The Raid captures the movie’s bone-crushing brutality on the page

Gareth Evans’ The Raid films are two shining stars of modern action cinema, following a special forces cop in Jakarta, Rama, as he beats down wave after wave of attackers in increasingly elaborate action sequences. The movies don’t spend too much time delving into the complexities of the lead character, instead defining him by his steadfast determination and brilliant fighting skills. The new comic-book adaptation from Titan Comics has a similar narrative dynamic, filling in the plot of The Raid 2 by exploring Rama’s prison time in greater detail. It does this by introducing a new player, Teja, who trained with Rama and ends up in the same prison after running an unauthorized operation to bring in a notorious crime boss.

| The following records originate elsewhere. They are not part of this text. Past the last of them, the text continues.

(** * install-arch-linux.py: partitioning, mount lifecycle and fstab emission

    A shallow embedding of the installer script.  External commands are not
    executed: [_run] records the argument vector in a log and asks an
    environment what the process did (exit status, or an operator
    interrupt).  Python exceptions are an explicit result type, [try] /
    [finally] and the generator-based context manager [_do_mount] are
    written out. *)

From Stdlib Require Import ZArith Ascii.
From stdpp Require Import base option list sorting strings pretty gmap.

Local Open Scope string_scope.
Local Open Scope list_scope.

(** ** Python built-ins used by the script

    A string is the sequence of its character codes, eight bits each; for
    text beyond ASCII these are the bytes of its UTF-8 encoding, whose
    lexicographic order is the order of the code points. *)

Module Py.

(** [s.rstrip(c)] for a one-character [c]: drop every trailing [c]. *)
Fixpoint rstrip (c : ascii) (s : string) : string :=
  match s with
  | EmptyString => EmptyString
  | String a s' =>
      match rstrip c s' with
      | EmptyString => if Ascii.eqb a c then EmptyString else String a EmptyString
      | r => String a r
      end
  end.

(** [sep.join(l)]. *)
Fixpoint join (sep : string) (l : list string) : string :=
  match l with
  | [] => ""
  | [x] => x
  | x :: l' => x +:+ sep +:+ join sep l'
  end.

Fixpoint startswith (p s : string) : bool :=
  match p, s with
  | EmptyString, _ => true
  | String a p', String b s' => Ascii.eqb a b && startswith p' s'
  | String _ _, EmptyString => false
  end.

Fixpoint endswith_char (c : ascii) (s : string) : bool :=
  match s with
  | EmptyString => false
  | String a EmptyString => Ascii.eqb a c
  | String _ s' => endswith_char c s'
  end.

(** [enumerate(l, start)]. *)
Fixpoint enumerate {A} (start : nat) (l : list A) : list (nat * A) :=
  match l with
  | [] => []
  | x :: l' => (start, x) :: enumerate (S start) l'
  end.

(** [str(i)] and the [{i}] of an f-string, for integers. *)
Definition str_nat (i : nat) : string := pretty i.
Definition str_int (i : Z) : string := pretty i.
Definition str_optional_int (i : option Z) : string :=
  match i with
  | Some z => str_int z
  | None => "None"
  end.

(** Comparison of strings is lexicographic on character codes, and of
    tuples lexicographic on the components. *)
Definition str_le (a b : string) : Prop := String.leb a b = true.
Definition str_lt (a b : string) : Prop := String.ltb a b = true.

Definition tuple_le (x y : string * string) : Prop :=
  str_lt x.1 y.1 ∨ (x.1 = y.1 ∧ str_le x.2 y.2).

Global Instance str_le_dec a b : Decision (str_le a b) :=
  decide (String.leb a b = true).
Global Instance str_lt_dec a b : Decision (str_lt a b) :=
  decide (String.ltb a b = true).
Global Instance tuple_le_dec x y : Decision (tuple_le x y) :=
  decide (str_lt x.1 y.1 ∨ (x.1 = y.1 ∧ str_le x.2 y.2)).

(** [sorted(l)] on tuples of strings.  The order is total and
    antisymmetric, so the sorted list is unique (see [sorted_unique]). *)
Definition sorted (l : list (string * string)) : list (string * string) :=
  merge_sort tuple_le l.

(** [shlex.quote]: the characters that need no quoting are
    [[A-Za-z0-9_@%+=:,./-]]. *)
Definition is_safe_char (a : ascii) : bool :=
  let n := nat_of_ascii a in
  (((48 <=? n) && (n <=? 57)) || ((65 <=? n) && (n <=? 90)) ||
  ((97 <=? n) && (n <=? 122)) ||
  existsb (Nat.eqb n) [95; 64; 37; 43; 61; 58; 44; 46; 47; 45])%nat.

Fixpoint all_safe (s : string) : bool :=
  match s with
  | EmptyString => true
  | String a s' => is_safe_char a && all_safe s'
  end.

Definition squote : string := String (ascii_of_nat 39) EmptyString.
Definition dquote : string := String (ascii_of_nat 34) EmptyString.
(** * Matchmaking and relay server (server.js): shallow embedding and properties

    The server keeps two pairing structures, [waitingQueue] (an array of
    socket ids) and [partners] (a Map from socket id to partner socket id or
    the string 'bot').  Every socket.io handler of server.js is embedded as a
    function from the server state to the new state and the list of events it
    emits.  [setTimeout] is embedded as a list of pending timers with a due
    time on a millisecond clock; [io.sockets.sockets] as a finite map from
    socket id to the socket's [connected] flag. *)

From Stdlib Require Import ZArith Lia Ascii.
From stdpp Require Import base gmap strings list.

(** ** Data model *)

(** Events the server sends to a client (the second argument of
    [socket.emit]). The [bot] field of 'paired' is absent for human pairs. *)
Inductive event :=
| Status (msg : string)
| Retry
| Paired (partnerId : string) (bot : option bool)
| PartnerLeft
| Message (from text : string)
| Typing (isTyping : bool)
| WebrtcOffer (from sdp : string)
| WebrtcAnswer (from sdp : string)
| WebrtcIceCandidate (from candidate : string).

(** An emission is the id of the receiving socket and the event. *)
Definition emission : Type := string * event.

(** The two closures handed to [setTimeout]: the bot fallback of 'find'
    (server.js 56-63) and the delayed bot reply of 'message' (104-106). *)
Inductive callback :=
| BotFallback (socket_id : string)
| BotReply (socket_id : string) (text : string).

Record timer := Timer { timer_id : nat; due : Z; action : callback }.

Record state := State {
  waitingQueue : list string;          (* let waitingQueue = [] *)
  partners : gmap string string;       (* socketId -> partnerSocketId or 'bot' *)
  sockets : gmap string bool;          (* io.sockets.sockets: id -> socket.connected *)
  botTimeout : gmap string nat;        (* socket.botTimeout, per socket object *)
  rooms : list (string * string);      (* (room, member) for socket.join *)
  timers : list timer;                 (* pending setTimeout callbacks *)
  next_timer : nat;                    (* next timer handle *)
  now : Z                              (* clock, in milliseconds *)
}.

Definition init : state :=
  State [] ∅ ∅ ∅ [] [] 0 0.

Definition ENABLE_BOT_FALLBACK : bool := true.

Definition set_waitingQueue (q : list string) (s : state) : state :=
  State q (partners s) (sockets s) (botTimeout s) (rooms s) (timers s) (next_timer s) (now s).
Definition set_partners (p : gmap string string) (s : state) : state :=
  State (waitingQueue s) p (sockets s) (botTimeout s) (rooms s) (timers s) (next_timer s) (now s).
Definition set_sockets (k : gmap string bool) (s : state) : state :=
  State (waitingQueue s) (partners s) k (botTimeout s) (rooms s) (timers s) (next_timer s) (now s).
Definition set_rooms (r : list (string * string)) (s : state) : state :=
  State (waitingQueue s) (partners s) (sockets s) (botTimeout s) r (timers s) (next_timer s) (now s).
Definition set_timers (t : list timer) (s : state) : state :=
  State (waitingQueue s) (partners s) (sockets s) (botTimeout s) (rooms s) t (next_timer s) (now s).
Definition set_now (t : Z) (s : state) : state :=
  State (waitingQueue s) (partners s) (sockets s) (botTimeout s) (rooms s) (timers s) (next_timer s) t.

(** ** Primitives of the runtime *)

(** [const x = io.sockets.sockets.get(id); x && x.connected] *)
Definition live (s : state) (id : string) : bool :=
  match sockets s !! id with
  | Some connected => connected
  | None => false
  end.

(** [!partnerId] for the result of [partners.get]: true for undefined and
    for the empty string. *)
Definition falsy (o : option string) : bool :=
  match o with
  | None => true
  | Some x => bool_decide (x = "")
  end.

(** [socket.botTimeout = setTimeout(cb, delay)]: a fresh handle, due
    [delay] ms from now, remembered on the socket. *)
Definition set_botTimeout (h : string) (delay : Z) (cb : callback) (s : state) : state :=
  State (waitingQueue s) (partners s) (sockets s)
        (<[h := next_timer s]> (botTimeout s)) (rooms s)
        (timers s ++ [Timer (next_timer s) (now s + delay) cb])
        (S (next_timer s)) (now s).

(** [setTimeout(cb, delay)] whose handle is dropped. *)
Definition setTimeout (delay : Z) (cb : callback) (s : state) : state :=
  State (waitingQueue s) (partners s) (sockets s) (botTimeout s) (rooms s)
        (timers s ++ [Timer (next_timer s) (now s + delay) cb])
        (S (next_timer s)) (now s).

(** [clearTimeout(t)] *)
Definition clearTimeout (t : nat) (s : state) : state :=
  set_timers (filter (λ tm, timer_id tm ≠ t) (timers s)) s.

(** [waitingQueue = waitingQueue.filter(id => id !== h)] *)
Definition remove_waiting (h : string) (s : state) : state :=
  set_waitingQueue (filter (λ id, id ≠ h) (waitingQueue s)) s.

(** ** The handlers of server.js *)

(** server.js 19-30 ([console.log] is not modelled). *)
Definition pairSockets (s1 s2 : string) (s : state) : state * list emission :=
  let s := set_partners (<[s1 := s2]> (partners s)) s in
  let s := set_partners (<[s2 := s1]> (partners s)) s in
  let room := "room_" +:+ s1 +:+ "_" +:+ s2 in
  let s := set_rooms (rooms s ++ [(room, s1)]) s in
  let s := set_rooms (rooms s ++ [(room, s2)]) s in
  (s, [(s1, Paired s2 None); (s2, Paired s1 None)]).

Definition greeting : string :=
  "Hi — I'm a bot while you wait. Try 'New' to find a human.".

(** server.js 35-66 *)
Definition on_find (h : string) (s : state) : state * list emission :=
  if bool_decide (is_Some (partners s !! h)) then
    (s, [(h, Status "Already connected")])
  else
    match waitingQueue s with
    | otherId :: rest =>
        let s := set_waitingQueue rest s in            (* waitingQueue.shift() *)
        if live s otherId then pairSockets h otherId s
        else (s, [(h, Status "Candidate disconnected; retrying..."); (h, Retry)])
    | [] =>
        let s := set_waitingQueue (waitingQueue s ++ [h]) s in
        let s := if ENABLE_BOT_FALLBACK
                 then set_botTimeout h 15000 (BotFallback h) s else s in
        (s, [(h, Status "Waiting for a partner...")])
    end.

(** The closure of server.js 56-63, run when the bot fallback timer fires. *)
Definition botFallback_fire (h : string) (s : state) : state * list emission :=
  if bool_decide (h ∈ waitingQueue s) && negb (bool_decide (is_Some (partners s !! h))) then
    let s := remove_waiting h s in
    let s := set_partners (<[h := "bot"]> (partners s)) s in
    (s, [(h, Paired "bot" (Some true)); (h, Message "bot" greeting)])
  else (s, []).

Written by Ollie Masters with art by Budi Setiawan and colorist Brad Simpson, The Raid #1 (Titan) delivers exactly what readers would expect from this franchise: grisly, dynamic action sequences tied together by a story that doesn’t stray too far from crime genre conventions. Masters, whose Vertigo Comics’ miniseries, The Kitchen, is currently in production as a film directed by Andrea Berloff and starring Tiffany Haddish, Melissa McCarthy, and Elisabeth Moss, keeps the dialogue sparse, trusting Setiawan and Simpson to set the tone and establish character basics. Rama’s introduction is a calm, silent page colored with dull greenish gray, emphasizing his cool demeanor and setting a point of contrast for the scene that follows, transporting readers to a nightclub brimming with activity.

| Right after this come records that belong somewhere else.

(** The table [01 C0 41 42] (a root with two leaves, [A] for a 0 bit and
    [B] for a 1 bit) and the word [00 00 00 40], whose first bits are
    0 1 0 0, decoded with size 4 into two regions of two bytes. *)
Lemma C8_huff_decode_witness :
  (exists w1,
      huff_tree callback_fd (Some (repeat 0 512))
        (fd_world 4 [1; 192; 65; 66; 0; 0; 0; 64] [3] [[9; 9]; [9; 9]])
      = (Ok (Some (tree_of 1 [192; 65; 66] (repeat 0 512))), w1) /\
      w_out w1 = [[9; 9]; [9; 9]] /\ in_stream w1 = [0; 0; 0; 64]) /\
  (exists w',
      huff_decode callback_fd (Some (repeat 0 512)) 32 [2; 2] 4
        (fd_world 4 [1; 192; 65; 66; 0; 0; 0; 64] [3] [[9; 9]; [9; 9]])
      = (Ok true, w') /\
      concat (w_out w') = [65; 66; 65; 65] /\
      len [65; 66; 65; 65] = 4).
Proof.
  refine (C8_huff_decode
            (fd_world 4 [1; 192; 65; 66; 0; 0; 0; 64] [3] [[9; 9]; [9; 9]])
            (repeat 0 512) 1 [192; 65; 66] [0; 0; 0; 64] 4 32 [65; 66; 65; 65]
            _ _ _ _ _ _ _ _ _).
  - unfold input_ok, buffer_ok. vm_compute. intuition discriminate.
  - repeat constructor.
  - reflexivity.
  - unfold is_byte. lia.
  - reflexivity.
  - reflexivity.
  - vm_compute. intuition discriminate.
  - vm_compute. reflexivity.
  - vm_compute. repeat constructor.
Defined.
(** [" ".join(p)] *)
Fixpoint join (p : list bytes) : bytes :=
  match p with
  | [] => []
  | [t] => t
  | t :: ts => t ++ " "%char :: join ts
  end.

(** [p[-k]] for [k >= 1]: [IndexError] when [p] has fewer than [k] items. *)
Definition index_from_end {A} (p : list A) (k : nat) : result A :=
  if (1 <=? k) && (k <=? length p) then
    match p !! (length p - k) with
    | Some x => Ok x
    | None => Raise IndexError
    end
  else Raise IndexError.

(** [p[0:stop]]: a negative [stop] counts from the end, and the bounds are
    clipped to the list. *)
Definition slice_to {A} (p : list A) (stop : Z) : list A :=
  if (stop <? 0)%Z then take (Z.to_nat (Z.of_nat (length p) + stop)) p
  else take (Z.to_nat stop) p.

End Py.

(** ** The regular expressions of [_strptime]

    A backtracking matcher in continuation style with the semantics of
    Python's [re]: alternatives in order, greedy repetition, named groups. *)

Module Re.

Inductive re : Type :=
  | Chr (c : ascii)
  | Cls (f : ascii -> bool)
  | Seq (r1 r2 : re)
  | Alt (r1 r2 : re)
  | Plus (f : ascii -> bool)
  | Grp (name : string) (r : re).

Definition captures := list (string * bytes).

Section Matcher.
Context {A : Type}.

Fixpoint star (f : ascii -> bool) (s : bytes) (k : bytes -> option A)
  : option A :=
  match s with
  | c :: s' =>
      if f c then
        match star f s' k with
        | Some x => Some x
        | None => k s
        end
      else k s
  | [] => k []
  end.

Fixpoint rmatch (r : re) (s : bytes) (caps : captures)
    (k : bytes -> captures -> option A) : option A :=
  match r with
  | Chr c =>
      match s with
      | x :: s' => if Ascii.eqb x c then k s' caps else None
      | [] => None
      end
  | Cls f =>
      match s with
      | x :: s' => if f x then k s' caps else None
      | [] => None
      end
  | Seq r1 r2 => rmatch r1 s caps (fun s' caps' => rmatch r2 s' caps' k)
  | Alt r1 r2 =>
      match rmatch r1 s caps k with
      | Some x => Some x
      | None => rmatch r2 s caps k
      end
  | Plus f =>
      match s with
      | x :: s' => if f x then star f s' (fun s'' => k s'' caps) else None
      | [] => None
      end
  | Grp name r1 =>
      rmatch r1 s caps
        (fun s' caps' => k s' ((name, take (length s - length s') s) :: caps'))
  end.
End Matcher.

That nightclub is introduced with two nine-panel grids, creating a distinct rhythm reinforced by panels that alternate between light and dark images. The atmosphere is set with these flashing lights and lines of music that flow across the bottom of each page, amplifying the shift when the action breaks out and drastically alters the page layouts. This change occurs with the introduction of The Assassin, Hammer Girl, and Baseball Bat Man, a debut that blends intensity with humor as Jim Campbell’s lettering warns that they are “Not. To. Be. Fucked. With.” Readers discover why when they attack, a series of actions depicted in three slanted panels that evoke the nine-panel grid from before, but have been forced off their axis by the vicious violence. The layout is completely demolished when the three killers let loose in a page of diagonal panels, colored with vibrant shades of orange, pink, blue, teal, and purple to further energize the action.

Setiawan and Simpson’s art is full of strong graphic elements, like a two-page sequence of tall rectangular panels that emphasizes the inmates’ confinement with shadows of prison bars falling over the figures in each image. In a design touch shared by Midnighter, one of the best action comics of the past decade, broken bones are spotlighted with inset x-ray panels, amplifying the force of Setiawan’s fight choreography. The chaos that erupts at the end of this first issue promises that the next three chapters will continue to up the ferocity of these fighters, giving readers more of the thrilling violence that defines the films.